◆ What the task requires
Everything from the line holding "(** ** Python values used by the module *)" through the last line below is needed; please reproduce those lines exactly, adding nothing.

◆ Provided records
******************************
(** * multiagent_inspect: sub-agent registry, run loop and chat protocol

    A shallow embedding of [src/multiagent_inspect/core.py].

    The Python module works on mutable objects: a [SubAgent] instance is
    shared between the caller, the session store and every closure that
    resolves it, and [sub_agent.messages.append] mutates that one object.
    The embedding therefore keeps an explicit heap of [SubAgent] objects
    addressed by location; the session store maps ids to locations, not to
    copies.  Exceptions are explicit outcomes, and the external
    collaborators (model lookup, model invocation, tool dispatch) are
    fields of a [Harness] interface that thread an opaque world of their
    own. *)

From Stdlib Require Import ZArith String Ascii List Lia.
From Stdlib Require Import Decimal DecimalString DecimalN.
From Stdlib Require DecimalZ.
From stdpp Require Import base list strings.

Open Scope string_scope.
Open Scope list_scope.
Open Scope Z_scope.

(** ** Python values used by the module *)

(** The exceptions the module can raise itself, and the failures of the
    collaborators, which it never catches. *)
Inductive PyExn : Type :=
| TypeError
| IndexError
| AttributeError
| KeyError
| UnboundLocalError
| CollaboratorError (what : string).

Inductive Outcome (A : Type) : Type :=
| Returns (a : A)
| Raises (e : PyExn).
Arguments Returns {A} a.
Arguments Raises {A} e.

(** The line feed of Python's ["\n"]. *)
Definition nl : string := String (ascii_of_nat 10) "".

(** [str(n)] for a Python [int]. *)
Definition str_int (n : Z) : string :=
  NilZero.string_of_int (Z.to_int n).

(** Decimal digits of a natural number, ["0"] for zero. *)
Definition digits (n : N) : string :=
  NilZero.string_of_uint (N.to_uint n).

Fixpoint zeros (k : nat) : string :=
  match k with
  | O => ""
  | S k' => String "0" (zeros k')
  end.

(** Left padding with ['0'] up to a minimum width; longer strings are kept
    whole. *)
Definition zfill (width : nat) (s : string) : string :=
  zeros (width - String.length s) +:+ s.

(** [f"{n:03d}"]: sign-aware zero padding to a minimum width of three. *)
Definition format_03d (n : Z) : string :=
  if n <? 0 then String "-" (zfill 2 (digits (Z.to_N (- n))))
  else zfill 3 (digits (Z.to_N n)).

(** [int(s)] on the strings [format_03d] produces for counters. *)
Definition int_of_id (s : string) : option Z :=
  match NilZero.uint_of_string s with
  | Some d => Some (Z.of_N (N.of_uint d))
  | None => None
  end.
******************************
◆ Solution
(** ** Python values used by the module *)

(** The exceptions the module can raise itself, and the failures of the
    collaborators, which it never catches. *)
Inductive PyExn : Type :=
| TypeError
| IndexError
| AttributeError
| KeyError
| UnboundLocalError
| CollaboratorError (what : string).

Inductive Outcome (A : Type) : Type :=
| Returns (a : A)
| Raises (e : PyExn).
Arguments Returns {A} a.
Arguments Raises {A} e.

(** The line feed of Python's ["\n"]. *)
Definition nl : string := String (ascii_of_nat 10) "".

(** [str(n)] for a Python [int]. *)
Definition str_int (n : Z) : string :=
  NilZero.string_of_int (Z.to_int n).

(** Decimal digits of a natural number, ["0"] for zero. *)
Definition digits (n : N) : string :=
  NilZero.string_of_uint (N.to_uint n).

Fixpoint zeros (k : nat) : string :=
  match k with
  | O => ""
  | S k' => String "0" (zeros k')
  end.

(** Left padding with ['0'] up to a minimum width; longer strings are kept
    whole. *)
Definition zfill (width : nat) (s : string) : string :=
  zeros (width - String.length s) +:+ s.

(** [f"{n:03d}"]: sign-aware zero padding to a minimum width of three. *)
Definition format_03d (n : Z) : string :=
  if n <? 0 then String "-" (zfill 2 (digits (Z.to_N (- n))))
  else zfill 3 (digits (Z.to_N n)).

(** [int(s)] on the strings [format_03d] produces for counters. *)
Definition int_of_id (s : string) : option Z :=
  match NilZero.uint_of_string s with
  | Some d => Some (Z.of_N (N.of_uint d))
  | None => None
  end.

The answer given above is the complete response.